Saturday, August 06, 2011

English Summer Rain, always the same, such a pain…

What on earth has happened to this summer? I know we complain about English summers a lot but this one really has taken the biscuit. The damp, soggy biscuit. It's enough to make you want to hightail it to an airport, grab some travel money and go somewhere sunny as quick as possible.

We're always surprised that the English summer is such a washout but it's always the same. It's clear the geographical layout of the nation, after millennia of glacial drift, has positioned itself in a way that makes it damp, cold and dreary and there ain't nothing we can do about it.

August and September are usually better, though. In fact September is usually one of the best months of the year with long, lush days of warm sun, billowy clouds and latent heat which the UK population goes crazy for, knowing the winter - cold, bleak, dark and filled with the X-factor – is just around the corner.
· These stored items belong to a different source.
(** C3, amended.  The call never looks at the status of the response: with
    any status, 2xx or not, the body is processed in the same way and the
    call has the same events and the same outcome.  When the POST itself
    raises, the call fails with the exception of the POST and no byte is
    parsed. *)
Theorem C3_status_is_not_inspected self net prompt prediction ground_truth :
  (forall s,
      get_response self (with_status s net) prompt prediction ground_truth
      = get_response self net prompt prediction ground_truth)
  /\ (forall e,
         net (endpoint self) (_prepare_headers self)
             (new_params prompt prediction ground_truth) = Raise e ->
         get_response self net prompt prediction ground_truth
         = ([Post (endpoint self) (_prepare_headers self)
                  (new_params prompt prediction ground_truth)],
            Raise e)).
Proof.
  split.
  - intros s. unfold get_response, with_status. simpl.
    by destruct (net _ _ _) as [response|e].
  - intros e H. unfold get_response. simpl. by rewrite H.
Qed.

Lemma C3_status_is_not_inspected_witness :
  get_response judge (fun _ _ _ => Raise (ClientError 1)) [] [] []
  = ([Post (endpoint judge) (_prepare_headers judge) (new_params [] [] [])],
     Raise (ClientError 1)).
Proof.
  apply (proj2 (C3_status_is_not_inspected judge
                  (fun _ _ _ => Raise (ClientError 1)) [] [] [])).
  reflexivity.
Defined.

(** C4.  The claim: a malformed fragment before some NUL makes the call
    fail, also after earlier fragments were parsed.  The code parses one
    fragment per chunk: a malformed fragment that shares its chunk with an
    earlier fragment stays in the buffer, is never parsed, and the call
    returns the earlier text.  In a chunk of its own the same fragment makes
    the call fail with the decoder's error, or with [KeyError] when the
    [text] field is missing, and no text is returned. *)
Theorem C4_malformed_fragment_left_in_buffer :
  (chunked 1024 (stream_of [fragment "{'text':'A'}" ++ fragment "{oops"]) = true /\
   _process_response (response_of 200 [fragment "{'text':'A'}" ++ fragment "{oops"])
   = ([Loads (json_text "{'text':'A'}")], Ok (str_of "A")))
  /\ _process_response (response_of 200 [fragment "{'text':'A'}"; fragment "{oops"])
     = ([Loads (json_text "{'text':'A'}"); Loads (json_text "{oops");
         Print_exception JSONDecodeError []],
        Raise JSONDecodeError)
  /\ _process_response (response_of 200 [fragment "{'text':'A'}"; fragment "{'score':1}"])
     = ([Loads (json_text "{'text':'A'}"); Loads (json_text "{'score':1}");
         Print_exception (KeyError (str_of "text")) []],
        Raise (KeyError (str_of "text"))).
Proof. vm_compute. repeat split. Qed.

(** C5.  The claim: a body that ends before any fragment was parsed gives
    the empty string and no error.  That holds for the empty body, and for
    a stream of empty chunks.  A body with bytes but no NUL makes the
    unpacking of the split raise [ValueError] on its first chunk. *)
Theorem C5_body_without_delimiter :
  (chunked 1024 (stream_of [wire "{'te"]) = true /\
   _process_response (response_of 200 [wire "{'te"])
   = ([Print_exception ValueError []], Raise ValueError))
  /\ _process_response (response_of 200 []) = ([], Ok [])
  /\ forall s chunks,
       Forall (fun chunk => chunk = []) chunks ->
       _process_response (response_of s chunks) = ([], Ok []).
Proof.
  split; [|split]; [by vm_compute | by vm_compute |].
  intros s chunks Hall.
  apply (process_response_returns _ Eof _ _ []). simpl.
  induction Hall as [|chunk chunks -> _ IH]; simpl; [done | by rewrite IH].
Qed.
(** * Experiment tracking facade of the Vertex AI SDK

    A shallow embedding of [google/cloud/aiplatform/metadata/metadata.py]:
    the legacy [_MetadataService] and the [_ExperimentTracker], the two
    session objects that bind at most one experiment and one run and
    mediate every call to the remote metadata store.

    Python objects are records, dictionaries are insertion-ordered
    association lists, and a method is a function in a state-and-exception
    monad over the object's fields, the remote world and the log of the
    calls issued to the collaborators.  The collaborators are an interface
    ([Remote]): what is proved about the control flow of a method holds
    for every implementation of it; [Store] is one implementation, an
    in-memory metadata store that the end-to-end properties run on.

    The methods that bind or clear the fields come first: of
    [_ExperimentTracker], [set_experiment], [start_run], [end_run],
    [log_params] and [log_metrics]; of [_MetadataService], everything but
    the unused [_create_experiment_run_context].  That method and the rest
    of [_ExperimentTracker] ([get_experiment_df], [log],
    [log_time_series_metrics], [get_artifact], [start_execution]) are in
    [Further]. *)

From Stdlib Require Import String Ascii List ZArith Bool Lia PrimFloat DecimalString.
Import ListNotations.
Open Scope list_scope.
Open Scope string_scope.

Set Implicit Arguments.

(* ===================================================================== *)
(** ** Python values and dictionaries *)
(* ===================================================================== *)

(** The values a parameter or metric mapping can hold: the declared
    [Union[float, int, str]], together with [bool] (a subclass of [int])
    and [None]. *)
Inductive PyValue : Type :=
| PyNone
| PyBool (b : bool)
| PyInt (n : Z)
| PyFloat (x : float)
| PyStr (s : string).

(** [isinstance(value, int)]: [bool] is a subclass of [int]. *)
Definition isinstance_int (v : PyValue) : bool :=
  match v with
  | PyBool _ | PyInt _ => true
  | _ => false
  end.

(** [isinstance(value, float)]. *)
Definition isinstance_float (v : PyValue) : bool :=
  match v with
  | PyFloat _ => true
  | _ => false
  end.

(** [str(type(value))], as an f-string renders [{type(value)}]. *)
Definition py_type (v : PyValue) : string :=
  match v with
  | PyNone => "<class 'NoneType'>"
  | PyBool _ => "<class 'bool'>"
  | PyInt _ => "<class 'int'>"
  | PyFloat _ => "<class 'float'>"
  | PyStr _ => "<class 'str'>"
  end.

(** Truthiness of a string and of an optional string ([None] and the empty
    string are falsy). *)
Definition str_truthy (s : string) : bool :=
  match s with
  | EmptyString => false
  | String _ _ => true
  end.

Definition opt_truthy (o : option string) : bool :=
  match o with
  | Some s => str_truthy s
  | None => false
  end.

(** [s[n:]]. *)
Fixpoint str_drop (n : nat) (s : string) : string :=
  match n, s with
  | O, _ => s
  | S n', String _ s' => str_drop n' s'
  | S _, EmptyString => EmptyString
  end.

(** [sep.join(parts)]. *)
Definition str_join (sep : string) (parts : list string) : string :=
  String.concat sep parts.

(** A [dict] keeps its keys in insertion order. *)
Definition dict (V : Type) : Type := list (string * V).

Fixpoint dict_get {V : Type} (d : dict V) (k : string) : option V :=
  match d with
  | [] => None
  | (k', v) :: d' => if String.eqb k' k then Some v else dict_get d' k
  end.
I remember a September night out in Angel oop North London a couple of years ago that was utterly crazy because everyone out seemed to be going out of their way to soak up the last great days of the summer; people chatting away, drinking merrily, sitting on pavements and in parks basking in the rays.

This short lived summer obviously gives us some benefits, though. We don't need to siesta to escape the sun, and er, that's it. Oh well, better dig out the coats, scarves and gloves soon, be winter again soon.

Well there's another positive, actually. Us Brits look much smarter in winter attire then we do in our hastily thrown on, quick-the-sun's-out-let's-get-a-tan, summer clothes that are always ill-fitting, outdated and, let's be honest, slightly ridiculous.

Still, before that happens, best get some travel money, the passport and the suitcase and escape to wherever the sun is shining.

Thursday, August 04, 2011

The Corrections

I've heard a lot about Jonathan Franzen, mainly since Freedom came out last year and garnered absolutely rave reviews from all and sundry. Since then I've been itching to read some of his works, but decided I would plump for The Corrections first as a) it was written before Freedom so chronologically makes more sense and b) it was given a 1% better rating over Freedom by a trusted friend who's read both.

So I downloaded it to my Kindle in 12 seconds or so, which was cool, and began my digital odyssey. It is a great book, as I'd been lead to believe, full of wonderful writing, clever set pieces, wit and characters that are wholly real in their contradictions, lack of resolve and general hatred at everything, everyone and themselves.

If that sounds depressing then in one respect it is, as you're treated to the inner monologues of people that are by turns deeply unhappy, dysfunctional, self-loathing, and riddled with disease.

Yet there is more to it than this, with characters displaying humanity too, realising their errors, trying hard to rectify them, perhaps failing, perhaps growing, but all immensely human.

It also offers a view of the world as it's changed from the middle of the century towards the end of the century, as the US shifted from a manufacturing world, to a service world, from a world of make do and mend to unashamed rip and replace, a world where money sloshes around with ridiculous ease yet never seems to end up in the hands of anyone but a few wealthy individuals, where random violence and illness are never far from the surface.

Perhaps the only bit where it falls down is the way the character of Chip seems to so nonchalantly travel to Lithuania to get involved with gangsters when he's a university academic. The coolness with which Franzen describes his life there seemed slightly unrealistic, but it's a minor point in an otherwise absorbing tale of how family life, and the structures that support it, can never be erased, forgotten or changed, no matter how hard you try.

Freedom next, at some point in the next month or so.